Aviva Investors have joined the ranks of asset managers encouraging increased sustainability from the companies they invest in, promising further scrutiny, incentives, and sanctions on business leaders around their social and environmental impact. This article takes a look at Aviva’s letter and what these financial pressures to operate more sustainably mean for procurement and the wider business.
Asset manager Aviva Investors is upping the pressure it places on corporations to put sustainability at the centre of business strategy. In a recent annual letter to 1,500 firms across 30 countries, Aviva set out its expectations for the measures business leaders must take to demonstrate that sustainability is a top priority for their organisation. Aviva Investors – who had £357bn in assets under management as of mid-year 2021 – will place greater scrutiny on the impact that firms are having on environmental and social elements of sustainability, seeking increased clarity around targets and better explanations of how organisations plan to meet them.
The intentions stated in this letter from the UK asset manager are reminiscent of recent moves made by other leading investment firms. Last year, for example, BlackRock ordered the 1000 largest polluters within their portfolio to publicly disclose emissions data for their businesses alongside sweeping reductions targets and detailed decarbonisation strategies.

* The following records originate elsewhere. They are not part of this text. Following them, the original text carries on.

(* ===== verification/Prelude.v ===== *)
(** * postalclient-go: a verification development

    The program is a Go client for the Postal mail-delivery HTTP API.  It
    builds an authenticated JSON request, sends it through [net/http], reads
    the reply, and maps the JSON envelope [{status, time, flags, data}] to a
    typed result or to an error.  The development models the client, the
    operations, the data types, the part of the Go library they call, and
    the two test files; it proves what the client returns in every case,
    that both ends of the wire agree on the requests and the responses, and
    that what the client returns is well typed whatever the server sent.
    The tests of the repository are run on the model as examples.

    ** Parts of the program and the files that model them

    - [Prelude] (this file): the shared vocabulary.  Go's
      [(value, error)] returns as the [result] monad with its notation scope
      [go_scope], Go's [int] as a range of [Z], [strings.HasPrefix] and
      [strings.Contains], the ASCII case operations, the tactics ([inv_bind],
      [case_result], [str_simpl]) and the hint databases [postal] and [str].
    - [Json]: the JSON values that [encoding/json] reads and writes, number
      literals kept as decimals, [strconv.ParseInt] and [strconv.ParseFloat]
      on a literal, the folding of member names.
    - [JsonString]: the text of a JSON string: what the scanner accepts
      ([valid_raw]), [unquote], [quote] with HTML escaping, UTF-8.
    - [Utf8]: [unquote] is total on what the scanner accepts and gives
      valid UTF-8 only.
    - [JsonParse]: the scanner and the construction of a value
      ([parse_value], [json_parse]), by recursive descent on fuel.
    - [JsonPrint]: the compact text of a value ([json_print]) and the proof
      that the scanner reads it back.
    - [JsonWf]: what the scanner builds is well formed and within the
      nesting depth ([scanned]), so printing and reading it again gives it
      back.
    - [Codec]: what [encoding/json] does with a Go type: the classes
      [Unmarshaler] and [Marshaler], their instances for [string], [int],
      [bool], [float64], slices, maps, pointers and [json.RawMessage], the
      field matching of struct decoding, [omitempty]; [Marshal],
      [Unmarshal], and [Decode], the stream decoder a handler of the tests
      reads its request with.
    - [RoundTrip]: the class [Faithful] of the types that are read as they
      were written, its instances, and the theorem for structs given by
      their fields ([wire]).
    - [Base64]: [base64.StdEncoding.EncodeToString], which the raw example
      calls, and the decoder that undoes it.
    - [GoTime]: [time.Time] as the decoder of [models.Delivery] sees it: the
      interface [TimeParser] and the instance [strict_rfc3339].
    - [Typed]: the class [Typed] of the types with an invariant that every
      decoder keeps (integers within 64 bits, strings of valid UTF-8,
      finite floats, raw messages that hold one JSON value), with its
      instances for the types of [Codec] and the rule for structs.
    - [Models]: package [models] (src/models/message.go, and models/send.go
      which is src/README.md from line 861): one record per struct, its
      decoder and encoder from its field tags.  The requests, the send
      response and [Attachment] are given by one table of typed fields
      ([SendMessageRequest_wires] and the like), from which both
      directions are made.
    - [Http]: the part of [net/http] the client calls: requests, canonical
      header keys, [http.NewRequest], [http.Client.Do] with its timeout.
    - [Fixtures]: the servers and bodies of the tests.
    - [Client]: client.go (src/unnamed/part_000 from line 113): [Client],
      [NewClient], [NewClientWithOptions], [Response], [Error], [do],
      [post].
    - [Envelope]: the two decodings of the envelope in [do] (lines 293 to
      317 of client.go) looked at closely: the type invariant of [Response]
      and [Error], when the second decoding fails, and the case of the keys.
    - [Messages]: messages.go (src/unnamed/part_001): [GetMessage],
      [GetMessageDeliveries], [SendMessage], [SendRaw].
    - [Examples]: the two example programs
      (src/examples/message/send_message.go and src/unnamed/part_003) as
      programs on a console that return or exit.
    - [Tests]: client_test.go (src/unnamed/part_002) and messages_test.go
      (src/README.md, lines 314 to 860): every test function as the boolean
      of its assertions, and its run.

    Names follow the source.  A struct field [F] of struct [S] is the
    projection [S_F], because Go's field names repeat across structs.

    ** Conventions of the model

    - A Go string and a byte slice are both a [string] of this library: a
      sequence of bytes.
    - A call that returns [(v, nil)] is [Ok v]; one that returns
      [(nil, err)] is [Err err].  The source never returns both or neither.
    - A pointer is an [option]; a slice is [SliceNil] or [Slice l] and a map
      [MapNil] or [Map g], because the encoder writes [null] for nil and
      [omitempty] tells an empty value from a nil one only by its length.
    - Go's [int] is the 64-bit one: [Z] in [int_range].  A duration is a
      number of nanoseconds in [Z].
    - An [interface{}] body is [None] for the nil interface and
      [Some (Box x)] for a value with the encoder of its dynamic type.
    - The network and the server are a function from the request to an
      [exchange]: no response, or a status and a body with the times at
      which each is complete.  A panic of a nil [HTTPClient] is the error
      [NilDereference].
    - The text that a Go library gives to an error it creates is a
      parameter [describe]; the theorems hold for every choice of it.

    ** What the theorems show

    - [Client]: [do] returns exactly what the contract [returns] allows,
      case by case ([do_meets_contract], [contract_determines_do]); a
      response is returned only for status 200 with the envelope status
      ["success"]; every error is one of seven kinds, and an [Error] of the
      API is returned exactly when a reply arrived in full and is rejected;
      the request carries the three headers; the timeout of [NewClient] is
      thirty seconds and a timeout that is not positive is no deadline; a
      reply with a status other than 200 is rejected even when its body is
      a success envelope ([success_envelope_rejected]).
    - [Envelope]: for a reply with status 200 the second decoding fails
      exactly on a body the first one accepted, with a type error on
      [error_code] or [message] ([do_second_decoder]); servers that spell
      the keys of the envelope in another case get the same result
      ([do_keys_fold]).
    - [Messages]: each operation returns a result exactly when the server
      [delivers] one for its path and body, and otherwise the error of
      [post] unchanged or the wrapped error of the decoder; a nil request is
      sent as [null] and the call returns what the server answers to it
      ([nil_request_is_sent]); a server that decodes the body reads the
      request of the caller, and the client returns the response the server
      marshalled ([SendMessage_server_reads], [SendMessage_reads_answer]);
      an id is returned exactly when it is within 64 bits
      ([SendMessage_id_bounds]); the error of the send operations' own
      decoding has one source ([send_decode_error_iff]); whatever an
      operation returns satisfies the invariant of its type
      ([operations_typed]).
    - [JsonParse], [JsonPrint], [JsonString], [RoundTrip], [Models]: the
      result of the scanner does not depend on its fuel; the scanner reads
      back what the printer writes; [unquote] reads back what [quote] wrote
      for valid UTF-8, and U+FFFD for the rest; faithful types, and the
      requests among them, survive [Marshal] followed by [Unmarshal].
    - [Codec], [Utf8], [JsonWf], [Typed]: the requests always encode
      ([Total]); an integer that is stored is within 64 bits, a string that
      is stored is valid UTF-8, and every decoder keeps the invariant of its
      type on the values the scanner builds.
    - [Examples], [Base64]: an example returns exactly when its three
      calls succeed and then has printed a line for each call and for each
      delivery; it exits with status 1 at the first call that fails, with
      one line logged; the data of the raw example is base64 that decodes
      to its message; both examples keep the discipline of the console
      ([examples_disciplined]): a statement adds lines to the standard
      output only, and an exit has status 1 after one line of the log.
    - [Tests]: the runs of the tests of the two test files, as examples:
      they are evaluations of the model on the inputs of the tests and no
      properties of the code.

    ** Bounds and fuel

    [parse_value] recurses on fuel.  Every call that recurses has consumed
    a byte, so the fuel [S (length text)] that [json_parse] gives is never
    used up: [parse_value_fuel] shows that any larger fuel gives the same
    result.  The scanner refuses more than [max_depth = 10000] nested
    containers, as Go does; the round-trip theorems ask for values within
    that depth, which the types of the client are by construction
    ([depth]).  Integers are kept in [Z] with [int_range] checked where Go
    checks it ([strconv.ParseInt]).

    ** What is modelled from the library and not from the repository

    [encoding/json], [net/http], [io], [time], [encoding/base64] and the
    error values they create are not code of the repository: their
    definitions follow the documentation of the Go library.  The
    specification predicates ([returns], [sent], [answered], [delivers],
    [Typed], [scanned], [disciplined] and the like) state what the code
    promises and translate no line of it.

    ** Where the model differs from Go

    - The id of a query and a [Duration] are unbounded integers; Go's are
      64 bits wide.  The client does no arithmetic on either; an id is
      printed into the body as it is.
    - The URL inside a [url.Error] is the string the request was built
      from; Go writes the parsed URL again and masks a password in it.
    - Of [url.Parse], only the check on control characters is modelled.
    - The decoder stops at the first type error; Go goes on and returns the
      first type error at the end, or the error of a later
      [UnmarshalJSON] method.  The client discards the value on any error.
    - [Decode] reports a text that ends too early as [SyntaxError]; Go has
      errors of its own for the end of the stream.
    - A test handler that calls [t.Errorf] answers with a failure of the
      connection; Go goes on and writes the reply.  The test fails in both.
    - The handler of TestClientDoReadBodyError closes the connection
      half-way through a body; whether the client sees the failure depends
      on timing in Go and is fixed by the [exchange] in the model.

    ** What is not modelled

    The network, TLS, connection reuse, redirects and cookies of
    [net/http]; the printing of [float64] and of [time.Time], which the
    client never sends; the text of the errors of the library (a parameter
    [describe]); the reading of the API key from the environment by the
    caller of the examples; the CI workflows; the documentation. *)

From Stdlib Require Import ZArith Lia Ascii String.
From stdpp Require Import base tactics option list strings.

Aviva’s annual letter arrived just weeks after COP26 wrapped up in November. The climate conference saw world leaders, businesses, and activists gather to accelerate action towards the goal established in the Paris Agreement: keeping the increase in global average temperatures ‘well below’ 2°C above pre-industrial levels.
Prior to the Paris Agreement, the world was on track for a catastrophic 4°C of warming by the end of the century. Thanks to advances in the last 8 years, current policies and technology have put us on track for 3°C over pre-industrial levels. If honoured, the pledges made as of late 2021 further improve this outlook, and are predicted to limit warming to between 2 and 2.4 degrees celsius by 2100. This signals some progress, but is still not sufficient to meet the goals outlined in the agreement.

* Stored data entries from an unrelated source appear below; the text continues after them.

(* ===== verification/JsonParse.v ===== *)
(** * JsonParse: from bytes to a value

    The grammar the scanner of [encoding/json] accepts ([checkValid]), read
    by recursive descent: insignificant white space, the three literals,
    numbers, strings, arrays and objects, nesting at most [max_depth]
    containers deep, and nothing after the value but white space.

    The recursion is on [fuel].  A call consumes at least one byte per unit
    of fuel, so [json_parse] starts with one more than the length of the
    text. *)

From Stdlib Require Import ZArith Lia Ascii String Decimal.
From stdpp Require Import base tactics option list strings.
From S2P Require Import Prelude Json JsonString.

(** * Bytes with a meaning *)

Definition dquote : ascii := "034"%char.

(** A text in which an apostrophe stands for a double quote: the way the
    examples of this library write JSON. *)
Definition lit (s : string) : string :=
  string_map (fun c => if bool_decide (c = "'"%char) then dquote else c) s.

Definition is_ws (c : ascii) : bool :=
  bool_decide (code c = 32) || bool_decide (code c = 9)
  || bool_decide (code c = 13) || bool_decide (code c = 10).

Fixpoint skip_ws (s : string) : string :=
  match s with
  | String c s' => if is_ws c then skip_ws s' else s
  | EmptyString => s
  end.

(** * Numbers *)

Definition digit_of (c : ascii) : option (uint -> uint) :=
  match code c - 48 with
  | 0 => if is_digit c then Some D0 else None
  | 1 => Some D1 | 2 => Some D2 | 3 => Some D3 | 4 => Some D4 | 5 => Some D5
  | 6 => Some D6 | 7 => Some D7 | 8 => Some D8 | 9 => Some D9
  | _ => None
  end.

(** The longest run of digits at the head of [s]. *)
Fixpoint read_digits (s : string) : uint * string :=
  match s with
  | String c s' =>
      match digit_of c with
      | Some d => let '(u, r) := read_digits s' in (d u, r)
      | None => (Nil, s)
      end
  | EmptyString => (Nil, s)
  end.

(** A run of digits that is not empty. *)
Definition read_digits1 (s : string) : option (uint * string) :=
  match read_digits s with
  | (Nil, _) => None
  | r => Some r
  end.

(** The integer part: [0], or a digit from 1 to 9 and any digits. *)
Definition read_int_part (s : string) : option (uint * string) :=
  match expect "0" s with
  | Some s' => Some (D0 Nil, s')
  | None => read_digits1 s
  end.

As Aviva well knows, failure to go further and make meaningful change when it comes to our climate will spell disaster for businesses. In 2013 the World Bank predicted ‘droughts, flooding, and ferocious storms, sowing financial chaos and upending small shops and international conglomerates alike’ in the event that warming reaches 4°C. More recently, a 2021 study from scientists at Cambridge, UCL, and Imperial predicted that the effects of the climate crisis will wipe 37% from global GDP in this century alone.
In line with this financial urgency, Aviva Investors have called for business leaders to be rewarded for stepping up their efforts, with proposed compensation plans that financially incentivise improvement on sustainability targets and KPIs. However, the firm also warns that failure to take action and demonstrate a pace of change that reflects the true urgency of these goals could result in investors voting against business leaders, seeking their dismissal, or potentially withdrawing investments.

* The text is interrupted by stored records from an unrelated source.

Lemma json_print_object ms rest :
  json_print (JObject ms) +:+ rest
  = String "{" (print_sep (map print_member ms) +:+ String "}" rest).
Proof. simpl. by rewrite app_cons, app_assoc', app_cons, app_nil_l. Qed.

Lemma print_sep_starts {A} (f : A -> string) x xs rest :
  starts_value (f x +:+ String "," (print_sep (map f xs) +:+ rest)) ->
  starts_value (f x +:+ rest) ->
  starts_value (print_sep (map f (x :: xs)) +:+ rest).
Proof.
  intros H1 H2. destruct xs as [|x' xs]; [done|].
  cbn [map]. rewrite print_sep_cons. by rewrite app_assoc', app_cons.
Qed.

(** An array reads back when its elements do. *)
Lemma array_reads vs : Forall reads_value vs -> reads_value (JArray vs).
Proof.
  intros IH [|n] d rest Hwf Hr Hd Hn; [simpl in Hn; lia|].
  rewrite json_print_array in *. rewrite parse_value_array.
  rewrite (proj2 (Nat.leb_gt _ _)) by (simpl in Hd; lia).
  destruct vs as [|v vs]; [done|].
  simpl in Hwf. apply andb_true_iff in Hwf as [Hv Hvs].
  cbn [String.length] in Hn. apply Nat.succ_lt_mono in Hn.
  assert (Hs : starts_value (print_sep (map json_print (v :: vs)) +:+ String "]" rest)).
  { apply print_sep_starts; by apply json_print_starts. }
  rewrite (starts_value_skip_ws _ Hs).
  destruct Hs as (c & t & Hs & _ & Hc & _). rewrite Hs, expect_ne by done.
  rewrite <- Hs. rewrite parse_elems_print; [done|done| |done].
  apply Forall_forall. intros x Hx rest' Hr' Hl.
  rewrite Forall_forall in IH. apply IH; [done| |done| |lia].
  - apply elem_of_cons in Hx as [->|Hx]; [done|].
    rewrite forallb_forall in Hvs. apply Hvs. by apply list_elem_of_In.
  - apply value_depth_elem in Hx. cbn [value_depth foldr] in Hd, Hx. lia.
Qed.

In a recent panel debate hosted by Vizibl, panelist Cesare Guarini, Director of Sustainability Procurement at Philip Morris reminded the audience “What gets measured gets managed, what gets rewarded gets done well.”
He’s right: for too long sustainability targets and KPIs have not been incentivised in compensation plans and performance targets. Sustainability, while declared a business priority, has frequently fallen by the wayside as a result, becoming the victim of the time and resource limitations on business leaders which encourage rampant growth and cut throat efficiencies.
Holistic compensation plans that reward progress in sustainability will be necessary for building crucial momentum over the coming years, motivating executives to re-allocate resources in line with their new personal priorities, and in doing so to focus their energy on initiatives that encourage sustainable business transformation.
Given that the majority of a large business’s environmental and social impact on the planet sits in its upstream value chain, procurement and supply chain functions will have an enormous role to play in this transformation.
For leaders of these functions, poorly aligned compensation plans, challenges around data and technology, and the complexity of managing strategic supplier relationships have hampered progress in building more sustainable supply chains. As a result, the status quo of prioritising operational efficiency above all other goals has lingered. But with carrot and stick approaches towards sustainability being leveraged by large investment firms such as Aviva, inertia is no longer an option in the supply chain – the area where a business has the most room for improvement.
Aviva’s emphasis on the importance of clear sustainability improvement plans signals that simply focusing on improvements in measurement and reporting will not be enough to satisfy investor expectations. Procurement and supply chain leaders must develop value chain strategies to begin driving measurable progress toward their sustainability goals, and quickly.
Luckily, as the interface between the business and its suppliers, procurement and supply chain functions are perfectly placed to leverage their supplier relationships in pursuit of the sustainability agenda.
The challenge now for boards and directors is to co-ordinate their ESG programmes across complex global organisations, gaining visibility on actions and progress, and driving insight into what is and isn’t contributing to their stated goals.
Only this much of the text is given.